Era previsible que un killer político como Sánchez azuzara este miedo a una involución de derechos. Ante la duda, al menos un millón de votantes socialistas acudieron a votar cuando tenían previsto quedarse en casa decepcionados ante la falta de principios, palabra y escrúpulos de Sánchez. La alerta antifascista que no había funcionado en Castilla-León, Madrid ni Andalucía, ni tampoco en las elecciones locales y autonómicas de hace dos meses, surte efecto en las generales.

Se ponga como se ponga Abascal, y por muchos errores en los últimos siete días de campaña que se le quieran imputar a Feijóo, el único hecho diferencial y objetivo que acontece desde el 28 de Mayo se reduce a los pactos del PP con Vox en varias comunidades autónomas y ayuntamientos. Y en esas negociaciones la voz cantante de Vox la han llevado sus dirigentes más duros.

En política importa lo que eres, pero importa aún más lo que pareces. Uno escucha a Ortega Smith amenazando a voces a un okupa con todas las cámaras delante, y parece capaz de subir, agarrarlo por el pescuezo y lanzarlo por el balcón. No sé si lo haría, pero lo parece. Sin ponernos tan violentos, en una entrevista radiofónica el líder de Vox en Murcia reprochaba a López Miras, del PP, no haber querido firmar un acuerdo entre ambos partidos para dejar fuera de la mesa del Parlamento murciano al PSOE. ¿Es ese el concepto de la democracia que tiene Vox? ¿dejar fuera del órgano que dirige los trabajos de la cámara legislativa al segundo partido más votado de la región?

Lo cierto es que la deriva iliberal de Vox y su previsible entrada en un gobierno estatal ha acojonado más al votante joven y al moderado de izquierdas que los pactos con golpistas, o con un político condenado por secuestrar a un empresario para obtener un rescate económico con el que financiar una organización terrorista. A partir de esta realidad, justa o injusta, hay dos opciones: la primera, echarle la culpa a los votantes y a los medios de comunicación -como hicieron Sánchez y Armengol, entre otros, hace dos meses- insinuando que la gente sólo acierta cuando te vota porque de lo contrario es idiota, o se deja engañar. La segunda, hacértelo mirar. A mí me parece que lo inteligente es lo segundo.

Comprendo los nervios en Vox viendo deshacerse como un azucarillo en las urnas a su némesis, Unidas Podemos, el partido que más alimentó sus expectativas de crecimiento gracias a la famosa ley del péndulo.

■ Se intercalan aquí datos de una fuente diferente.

(** The first part of [frame_capture] on a simulated chip whose grab
    status is ready: it returns, and the queue is as it was. *)
Lemma sim_frame_capture_init self (timeout : Q) fuel (w : world (Env := sim)) :
  Z.land (sim_reg (env w) REG_RAWDATA_GRAB_STATUS) 0xC0 <> 0 ->
  exists w',
    frame_capture_init (S fuel) self timeout w = (Ret tt, w')
    /\ sim_fifo (env w') = sim_fifo (env w).
Proof.
  intros Hstatus.
  destruct (sim_bulk_write_keeps self REG_RAWDATA_GRAB_STATUS
              (pairs_of frame_capture_setup) eq_refl w)
    as (w0 & Hsetup & Hf0 & Hr0).
  change (flatten_pairs (pairs_of frame_capture_setup))
    with frame_capture_setup in Hsetup.
  pose proof (sim_read_one_world self
                (World (env w0) (log w0 ++ [TimeRead (sim_clock (env w0))]))
                REG_RAWDATA_GRAB_STATUS) as Hread.
  cbv zeta in Hread. cbn [env log] in Hread.
  rewrite sim_xfer2_read_register in Hread by done.
  cbn [fst snd lookup list_lookup default] in Hread. unfold id in Hread.
  assert (Hreg : sim_reg (env w0) REG_RAWDATA_GRAB_STATUS
                 = sim_reg (env w) REG_RAWDATA_GRAB_STATUS)
    by (unfold sim_reg; by rewrite Hr0).
  match type of Hread with
  | _ = (_, ?w1) =>
      destruct (sim_write_keeps self w1 REG_RAWDATA_GRAB 0x00 0 ltac:(done) ltac:(done))
        as (w2 & Hwrite & Hf2 & _)
  end.
  exists w2. split.
  - unfold frame_capture_init.
    rewrite (bind_ret _ _ _ _ _ Hsetup), (bind_ret _ _ _ _ _ (sim_time_time w0)).
    match type of Hread with
    | _ = (_, ?w1) =>
        assert (Hloop : grab_status_loop (S fuel) self (sim_clock (env w0)) timeout
                          (World (env w0) (log w0 ++ [TimeRead (sim_clock (env w0))]))
                        = (Ret tt, w1))
    end.
    { cbn [grab_status_loop].
      rewrite (bind_ret _ _ _ _ _ (read_int_run _ _ _ _ _ Hread)), Hreg.
      by destruct (Z.eqb_spec (Z.land (sim_reg (env w) REG_RAWDATA_GRAB_STATUS) 0xC0) 0). }
    rewrite (bind_ret _ _ _ _ _ Hloop). exact Hwrite.
  - rewrite Hf2. cbn [env sim_advance sim_fifo]. exact Hf0.
Qed.

(** X17: a whole frame comes back as it was sent.  On the simulated
    chip, whose grab status is ready and which queues the 1225 pixels of an
    image on its grab register, each as the upper and the lower fragment the
    driver's comments describe, [frame_capture] returns exactly that image:
    2450 turns of the loop are enough, and so is any timeout that covers the
    time the 2450 transactions take. *)
Theorem frame_capture_round_trip self (img tail : list Z) (timeout : Q)
    (fuel : nat) (s : sim) (evs : list event) :
  length img = 1225%nat -> forallb is_byte img = true ->
  sim_fifo s = encode_frame img ++ tail ->
  Z.land (sim_reg s REG_RAWDATA_GRAB_STATUS) 0xC0 <> 0 ->
  (2450 * sim_tick <= timeout)%Q ->
  (frame_capture (2450 + fuel) self timeout (World s evs)).1 = Ret img.
Proof.
  intros Hlen Hbytes Hfifo Hstatus Htime.
  destruct (sim_frame_capture_init self timeout (2449 + fuel) (World s evs) Hstatus)
    as (w1 & Hinit & Hf1).
  unfold frame_capture.
  change (2450 + fuel)%nat with (S (2449 + fuel)).
  rewrite (bind_ret _ _ _ _ _ Hinit).
  unfold frame_capture_stream.
  rewrite (bind_ret _ _ _ _ _ (sim_time_time w1)).
  pose proof (sim_grab_loop_decodes self (sim_clock (env w1)) timeout img []
                (replicate RAW_DATA_LEN 0) fuel
                (World (env w1) (log w1 ++ [TimeRead (sim_clock (env w1))]))
                tail) as Hdec.
  rewrite Hlen in Hdec. apply Hdec; clear Hdec.
  - by apply forallb_bytes.
  - apply Forall_forall. intros p Hp. apply elem_of_replicate in Hp as [-> _]. lia.
  - by rewrite length_replicate.
  - done.
  - intros ->. discriminate Hlen.
  - cbn [env]. by rewrite Hf1.
  - cbn [env]. change (inject_Z (Z.of_nat (2 * 1225))) with 2450%Q.
    lra.
Qed.

Lemma frame_capture_round_trip_witness :
  (frame_capture 2450 (Sensor PAA5100 (Some 7)) 10
     (World (sim_chip [(REG_RAWDATA_GRAB_STATUS, 0x40)]
                      (encode_frame (replicate 1225 0xA9))) [])).1
  = Ret (replicate 1225 0xA9).
Proof.
  exact (frame_capture_round_trip (Sensor PAA5100 (Some 7)) (replicate 1225 0xA9)
           [] 10 0 (sim_chip [(REG_RAWDATA_GRAB_STATUS, 0x40)]
                             (encode_frame (replicate 1225 0xA9))) []
           ltac:(vm_compute; reflexivity) ltac:(vm_compute; reflexivity)
           ltac:(vm_compute; reflexivity) ltac:(vm_compute; discriminate)
           ltac:(vm_compute; discriminate)).
Defined.

(** ** The chip-select discipline *)


Section Discipline.
Context {Env : Type} `{Platform Env}.
Variable self : sensor.

Local Abbreviation M := (M (Env := Env)).



























End Discipline.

O peor aún, el pánico al contemplar la desaparición de Ciudadanos engullido por el PP. Pero ni los nervios ni el pánico justifican un análisis tan burdo de los resultados electorales como el que ha hecho Abascal.

Para el líder de la derecha identitaria la campaña del PP desmovilizó a sus potenciales votantes. Sin embargo, once millones y medio de electores insertaron su papeleta con el objetivo principal de desalojar a Sánchez de la Moncloa, un número similar al que otorgó la mayoría absoluta a Rajoy en ….. A ver si ahora va a resultar que Abascal se saltó las clases de matemáticas en la EGB.